Die berühmte Technik des „Glättens von Formen“, das Mischen der Konturen - das von Leonardo da Vinci erfundene Sphumato wird verwendet, um dieses Porträt zu schreiben. Das gesamte kanonische Bild des jungen Mannes ist sehr weich und verursacht ein Gefühl der Leichtigkeit. Die Untersuchung des Bildes durch Röntgenstrahlen zeigte, dass der Blick des jungen Mannes zunächst auf die Landschaft gerichtet war, die als Hintergrund des Bildes dient.

Über die Herkunft des Gemäldes gab es einige Kontroversen, ebenso wie es für die Gemeinschaft der Künstler und Kunsthistoriker nicht einfach war, die Persönlichkeit des Porträts zu bestimmen.
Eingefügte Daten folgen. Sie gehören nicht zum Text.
(* ===== verification/V1Entry.v ===== *)
(** The way into a handler of the v1 API: authentication, the scope, the audit
    line, the request guard and the retry wrapper, composed as every route of
    [web/app/api/v1] composes them.

    What the routes need of a wrapper is the class [Wrapper]: it runs what it
    wraps at most once and answers for it when it did. The guard and the retry
    wrapper are instances, and so is their composition. *)
From S2P Require Import Prelude JsNum JsDate IsoTime Json Store AuditLog AuthLockout KeyStore IpMatch Guard Idempotency.

(** ** Wrappers *)

(** [inner] is the part of the state that the wrapped computation works on, [O]
    and [R] are the answers inside and outside, [V] what a client sees
    of them. *)
Class Wrapper {I S O R V : Type} (wrap : (I -> O * I) -> S -> R * S) (inner : S -> I) (st_in : O -> option V) (st_out : R -> option V) (pre : S -> Prop) := {
  runs_once h s : pre s ->
    inner (snd (wrap h s)) = inner s \/
    inner (snd (wrap h s)) = snd (h (inner s)) /\ st_out (fst (wrap h s)) = st_in (fst (h (inner s)));
}.

Definition seen (r : Guard.response) : Z * string := (Guard.r_status r, Guard.r_body r).
Definition seen_outcome (o : outcome) : option (Z * string) := match o with Returned r => Some (seen r) | Threw => None end.
Definition seen_retry (r : Idempotency.response) : Z * string := (Idempotency.r_status r, Idempotency.r_body r).

#[export] Instance guard_wrapper {A} (env : environment) clk req key route :
  Wrapper (fun h (w : world A env) => enforceRateLimit env clk req key route h w) Guard.app (fmap seen) seen_outcome (fun w => 0 <= inFlight w).
Proof.
  constructor. intros h w Hw. destruct (enforceRateLimit env clk req key route h w) as [o w'] eqn:E.
  pose proof (guarded_request_follows env clk req key route h (with_reqInFlight env (reqInFlight w + 1) w) Hw) as Hf.
  unfold follows in Hf. unfold enforceRateLimit in E. cbn [fst snd].
  destruct (first_refusal _ _) as [[s c|]|].
  - destruct Hf as (o' & w1 & Eg & Ha & _ & _ & (r & -> & _) & _). rewrite Eg in E. injection E as <- <-. by left.
  - destruct Hf as (o' & w1 & Eg & Ha & _ & _ & -> & _). rewrite Eg in E. injection E as <- <-. by left.
  - destruct Hf as (w1 & Ha & _ & _ & Hh). right. change (Guard.app (with_reqInFlight env (reqInFlight w + 1) w)) with (Guard.app w) in *.
    destruct (fst (h (Guard.app w))) as [res|] eqn:Er.
    + destruct Hh as (r & Eg & Hs & Hc & _). rewrite Eg in E. injection E as <- <-. split; [done|]. cbn. unfold seen. injection Hc as _ Hb. by rewrite Hs, Hb.
    + destruct Hh as [Eg _]. rewrite Eg in E. injection E as <- <-. done.
Qed.

Section Retry.
Context (sha256 : string -> string) (json_parse : string -> option json) {A : Type}.

(** The body a handler is given. *)
Definition body_of (raw : string) : option json := if truthy raw then json_parse raw else None.

Lemma begin_body req key route now (w : state (A := A)) b slot w' :
  begin sha256 json_parse req key route now w = (Run b slot, w') -> b = body_of (raw req) /\ Idempotency.app w' = Idempotency.app w.
Proof.
  unfold begin, body_of. set (hdr := default "" _). assert (forall b0 : option json, (if negb (truthy hdr) then (Run b0 None, w) else
    match validateHeader (Some hdr) with
    | Err c => (Answer (err 400 "bad_idempotency_key"), Idempotency.record req key route 400 ("idempotency:bad_header:" +:+ code_name c) None w)
    | Ok v => let '(d, rs) := lookup (k_id key) v (fingerprint sha256 (Idempotency.req_method req) route (raw req)) now (cache w) in
        match d with
        | Conflict _ => (Answer (Idempotency.echo_request_id req (set_header "idempotency-key" v (err 409 "idempotency_conflict"))),
            Idempotency.record req key route 409 "idempotency:conflict" (Some (JObj [("idempotency_key", JStr v)])) (with_cache rs w))
        | Hit rec => (Answer (replay req v rec), Idempotency.record req key route (status rec) "idempotency:replay" (Some (slot_details v rec)) (with_cache rs w))
        | Miss => (Run b0 (Some (v, fingerprint sha256 (Idempotency.req_method req) route (raw req))), with_cache rs w)
        end
    end) = (Run b slot, w') -> b = b0 /\ Idempotency.app w' = Idempotency.app w) as Hgo.
  { intros b0. destruct (truthy hdr); cbn [negb]; [|by intros [= <- <- <-]]. destruct (validateHeader _) as [v|c]; [|done].
    destruct (lookup _ _ _ _ _) as [[] rs]; try done. by intros [= <- <- <-]. }
  destruct (truthy (raw req)); [destruct (json_parse (raw req)); [|done]|]; apply Hgo.
Qed.

Lemma complete_app clk slot key res (w : state (A := A)) :
  Idempotency.app (snd (complete key clk slot res w)) = Idempotency.app w /\ seen_retry (fst (complete key clk slot res w)) = seen_retry res.
Proof. unfold complete. destruct slot as [[v fp]|]; [|done]. cbn. by destruct (_ && _). Qed.

Lemma answer_app req key route now (w : state (A := A)) : Idempotency.app (snd (begin sha256 json_parse req key route now w)) = Idempotency.app w.
Proof.
  unfold begin. destruct (truthy (raw req)); [destruct (json_parse (raw req)); [|done]|]; (destruct (truthy (default "" _)); cbn [negb]; [|done]);
    (destruct (validateHeader _) as [v|c]; [|done]); by destruct (lookup _ _ _ _ _) as [[] rs].
Qed.

#[export] Instance retry_wrapper req key route clk :
  Wrapper (fun h => withIdempotency sha256 json_parse req key route (fun _ => h) clk) (Idempotency.app (A := A)) (fmap seen_retry) (fmap seen_retry) (fun _ => True).
Proof.
  constructor. intros h w _. unfold withIdempotency. destruct (begin _ _ _ _ _ _ w) as [s w1] eqn:Eb.
  assert (Idempotency.app w1 = Idempotency.app w) as Ha by (by rewrite <- (answer_app req key route (clk 0%nat) w), Eb).
  destruct s as [r|b slot]; [by left|]. right. rewrite Ha. destruct (h (Idempotency.app w)) as [[res|] a]; [|done].
  pose proof (complete_app (fun i => clk (S i)) slot key res (with_app a w1)) as [Hc Hs].
  destruct (complete _ _ _ _ _) as [r w2]. cbn [fst snd] in *. split; [by rewrite Hc|]. cbn. by rewrite Hs.
Qed.

(** The handler only ever sees the body of the request. *)
Lemma handler_body req key route clk h (w : state (A := A)) :
  withIdempotency sha256 json_parse req key route h clk w = withIdempotency sha256 json_parse req key route (fun _ => h (body_of (raw req))) clk w.
Proof.
  unfold withIdempotency. destruct (begin _ _ _ _ _ _ w) as [[r|b slot] w1] eqn:Eb; [done|]. by apply begin_body in Eb as [-> _].
Qed.
End Retry.

(** A wrapper around a wrapped computation. *)
#[export] Instance wrapper_compose {I S T O P R V : Type} w1 (i1 : S -> I) (s1 : O -> option V) (t1 : P -> option V) p1
    w2 (i2 : T -> S) (s2 : P -> option V) (t2 : R -> option V) p2 :
  Wrapper w1 i1 s1 t1 p1 -> Wrapper w2 i2 s2 t2 p2 -> (forall p, s2 p = t1 p) ->
  Wrapper (fun h => w2 (w1 h)) (fun t => i1 (i2 t)) s1 t2 (fun t => p2 t /\ p1 (i2 t)).
Proof.
  intros H1 H2 Hst. constructor. intros h t [Hp2 Hp1]. destruct (@runs_once _ _ _ _ _ _ _ _ _ _ H2 (w1 h) t Hp2) as [E|[E Es]].
  - left. by rewrite E.
  - destruct (@runs_once _ _ _ _ _ _ _ _ _ _ H1 h (i2 t) Hp1) as [E'|[E' Es']]; [left; by rewrite E, E'|right]. rewrite E, E', Es, Hst. by split.
Qed.

(** ** The entry *)

Record v1_request := { v_headers : gmap string string; v_method : string; v_raw : string; v_query : gmap string string }.

Inductive need := NoScope | NeedRead | NeedTrade | NeedAdmin.

Definition admitted (n : need) (k : StoredKey) : bool :=
  match n with
  | NoScope => true
  | NeedRead => bool_decide (read ∈ scopes k) || bool_decide (admin ∈ scopes k)
  | NeedTrade => bool_decide (trade ∈ scopes k) || bool_decide (admin ∈ scopes k)
  | NeedAdmin => bool_decide (admin ∈ scopes k)
  end.

Definition forbidden_reason (n : need) : string :=
  match n with NeedTrade => "forbidden:trade-required" | NeedAdmin => "forbidden:admin-required" | _ => "forbidden:read-required" end.

(** [recordAuditEvent({ req, route, method, status, key, reason, details })]. *)
Definition line (req : v1_request) (route : string) (key : option StoredKey) (status : Z) (reason : option string) (details : option json) : RecordInput :=
  {| in_headers := Some (v_headers req); in_route := route; in_method := v_method req; in_status := status;
     in_key := audit_key <$> key; in_reason := reason; in_details := details |}.

(** The clocks of authentication, of the guard and of the retry wrapper. *)
Record clocks := { c_auth : clock; c_guard : clock; c_retry : clock }.

Section Entry.
Context {L : Type} `{Lockout L} (env : environment) (adminEnv : option string).
Context (sha256 : string -> string) (json_parse : string -> option json) {A : Type}.

(** The keys, the lockout, and the state the guard is in front of: the retry
    records and the stores of the handlers. *)
Record api := { keys_file : file keys; lockout : L; guard : world (state (A := A)) env }.

Definition stores_of (a : api) : A := Idempotency.app (Guard.app (guard a)).

Definition err_outcome (status : Z) (code : string) : outcome :=
  Returned {| Guard.r_status := status; r_code := Some code; Guard.r_body := ""; Guard.r_headers := ∅ |}.

Definition audit (l : RecordInput) (w : world (state (A := A)) env) : world state env := with_audited env (Guard.audited w ++ [l]) w.

(** [opening]: the line of status 200 that most routes write before the guard. *)
Definition enter (n : need) (opening : bool) (clk : clock) (req : v1_request) (route : string)
    (run : StoredKey -> world state env -> outcome * world state env) (a : api) : outcome * api :=
  let '(k, kf, lk) := authenticate sha256 clk adminEnv (extractKey (v_headers req)) (Some (clientIpFromRequest (v_headers req))) (keys_file a) (lockout a) in
  let w := guard a in
  let '(o, w) :=
    match k with
    | None => (err_outcome 401 "unauthorized", audit (line req route None 401 (Some "unauthorized") None) w)
    | Some key =>
        if negb (admitted n key) then (err_outcome 403 "forbidden", audit (line req route (Some key) 403 (Some (forbidden_reason n)) None) w)
        else run key (if opening then audit (line req route (Some key) 200 None None) w else w)
    end in
  (o, {| keys_file := kf; lockout := lk; guard := w |}).

Definition guard_request (req : v1_request) : Guard.request := {| headers := v_headers req; Guard.req_method := v_method req |}.
Definition retry_request (req : v1_request) : Idempotency.request :=
  {| req_headers := v_headers req; Idempotency.req_method := v_method req; raw := v_raw req |}.

Definition to_guard (r : Idempotency.response) : Guard.response :=
  {| Guard.r_status := Idempotency.r_status r; r_code := r_error r; Guard.r_body := Idempotency.r_body r; Guard.r_headers := Idempotency.r_headers r |}.

(** A handler that only the guard is in front of. *)
Definition unwrapped (h : A -> option Idempotency.response * A) (s : state (A := A)) : option Guard.response * state (A := A) :=
  let '(o, x) := h (Idempotency.app s) in (to_guard <$> o, with_app x s).

(** A handler behind [withIdempotency]. *)
Definition retried (clk : clock) (req : v1_request) (key : StoredKey) (route : string) (h : A -> option Idempotency.response * A)
    (s : state (A := A)) : option Guard.response * state (A := A) :=
  let '(o, s) := withIdempotency sha256 json_parse (retry_request req) (audit_key key) route (fun _ => h) clk s in (to_guard <$> o, s).

Definition guarded (clk : clock) (req : v1_request) (route : string) (h : state (A := A) -> option Guard.response * state (A := A)) (key : StoredKey) :=
  enforceRateLimit env clk (guard_request req) key route h.

(** A route that reads, and one that writes: its handler is given the body. *)
Definition read_route n opening (c : clocks) req route (h : StoredKey -> A -> option Idempotency.response * A) : api -> outcome * api :=
  enter n opening (c_auth c) req route (fun key => guarded (c_guard c) req route (unwrapped (h key)) key).
Definition write_route n (c : clocks) req route (h : StoredKey -> option json -> A -> option Idempotency.response * A) : api -> outcome * api :=
  enter n true (c_auth c) req route (fun key =>
    guarded (c_guard c) req route (retried (c_retry c) req key route (h key (body_of json_parse (v_raw req)))) key).

#[export] Instance unwrapped_wrapper : Wrapper unwrapped (Idempotency.app (A := A)) (fmap seen_retry) (fmap seen) (fun _ => True).
Proof. constructor. intros h s _. right. unfold unwrapped. by destruct (h (Idempotency.app s)) as [[r|] x]. Qed.

#[export] Instance retried_wrapper clk req key route :
  Wrapper (retried clk req key route) (Idempotency.app (A := A)) (fmap seen_retry) (fmap seen) (fun _ => True).
Proof.
  constructor. intros h s _. destruct (retry_wrapper sha256 json_parse (A := A) (retry_request req) (audit_key key) route clk) as [Hr].
  specialize (Hr h s I). unfold retried. destruct (withIdempotency _ _ _ _ _ _ _ _) as [o s']. cbn [fst snd] in *.
  destruct Hr as [E|[E Ho]]; [by left|right]. split; [done|]. rewrite <- Ho. by destruct o.
Qed.

(** What the entry promises of any route: the stores are left alone, or a key
    that authenticated and has the scope ran the handler on them, once, and the
    client sees the status and the body it answered. *)
Definition contained (n : need) (req : v1_request) (clk : clock) (h : StoredKey -> A -> option Idempotency.response * A) (a : api) (r : outcome * api) : Prop :=
  stores_of r.2 = stores_of a \/
  exists key, fst (fst (authenticate sha256 clk adminEnv (extractKey (v_headers req)) (Some (clientIpFromRequest (v_headers req))) (keys_file a) (lockout a))) = Some key /\
    admitted n key = true /\ stores_of r.2 = snd (h key (stores_of a)) /\ seen_outcome r.1 = seen_retry <$> fst (h key (stores_of a)).

Lemma enter_contained n opening clk gclk req route wrap h a :
  (forall key, Wrapper (wrap key) (Idempotency.app (A := A)) (fmap seen_retry) (fmap seen) (fun _ => True)) ->
  0 <= inFlight (guard a) ->
  contained n req clk h a (enter n opening clk req route (fun key => guarded gclk req route (wrap key (h key)) key) a).
Proof.
  intros Hw Hi. unfold contained, enter. destruct (authenticate _ _ _ _ _ _ _) as [[k kf] lk]. cbn [fst].
  destruct k as [key|]; [|by left]. destruct (admitted n key) eqn:Ea; cbn [negb]; [|by left].
  set (w := if opening then _ else _). assert (inFlight w = inFlight (guard a) /\ Guard.app w = Guard.app (guard a)) as [Hf Hs] by (by unfold w; destruct opening).
  pose proof (wrapper_compose (wrap key) _ _ _ _ _ _ _ _ _ (Hw key) (guard_wrapper env gclk (guard_request req) key route) (fun p => eq_refl)) as [Hc].
  unfold guarded. specialize (Hc (h key) w ltac:(split; [by rewrite Hf|done])).
  destruct (enforceRateLimit _ _ _ _ _ _ w) as [o w']. cbn [fst snd] in *. unfold stores_of. cbn [guard]. rewrite Hs in Hc.
  destruct Hc as [E|[E Eo]]; [by left|right]. by exists key.
Qed.

Lemma read_contained n opening c req route h a : 0 <= inFlight (guard a) -> contained n req (c_auth c) h a (read_route n opening c req route h a).
Proof. intros Hi. exact (enter_contained n opening (c_auth c) (c_guard c) req route (fun _ => unwrapped) h a (fun _ => unwrapped_wrapper) Hi). Qed.

Lemma write_contained n c req route h a : 0 <= inFlight (guard a) ->
  contained n req (c_auth c) (fun key => h key (body_of json_parse (v_raw req))) a (write_route n c req route h a).
Proof.
  intros Hi. exact (enter_contained n true (c_auth c) (c_guard c) req route (fun key => retried (c_retry c) req key route)
    (fun key => h key (body_of json_parse (v_raw req))) a (fun key => retried_wrapper (c_retry c) req key route) Hi).
Qed.
End Entry.

Arguments api L env A : clear implicits.
Arguments keys_file {L env A} a.
Arguments lockout {L env A} a.
Arguments guard {L env A} a.
Arguments stores_of {L env A} a.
Einer Version zufolge posierte ein Mann namens Antonio Broccardo für „Portrait of a Young Man“. Nach einer anderen Version zeigt das Porträt Vitorio Capello - dies wird durch das Vorhandensein des Buchstabens "V" auf dem Hut belegt.

Bei der Analyse der Urheberschaft dieses Porträts treten einige Zweifel auf. Giorgiones Pinsel wird in Frage gestellt und schreibt die Entstehung des Gemäldes einem der Künstler zu, die der venezianischen Schule folgten.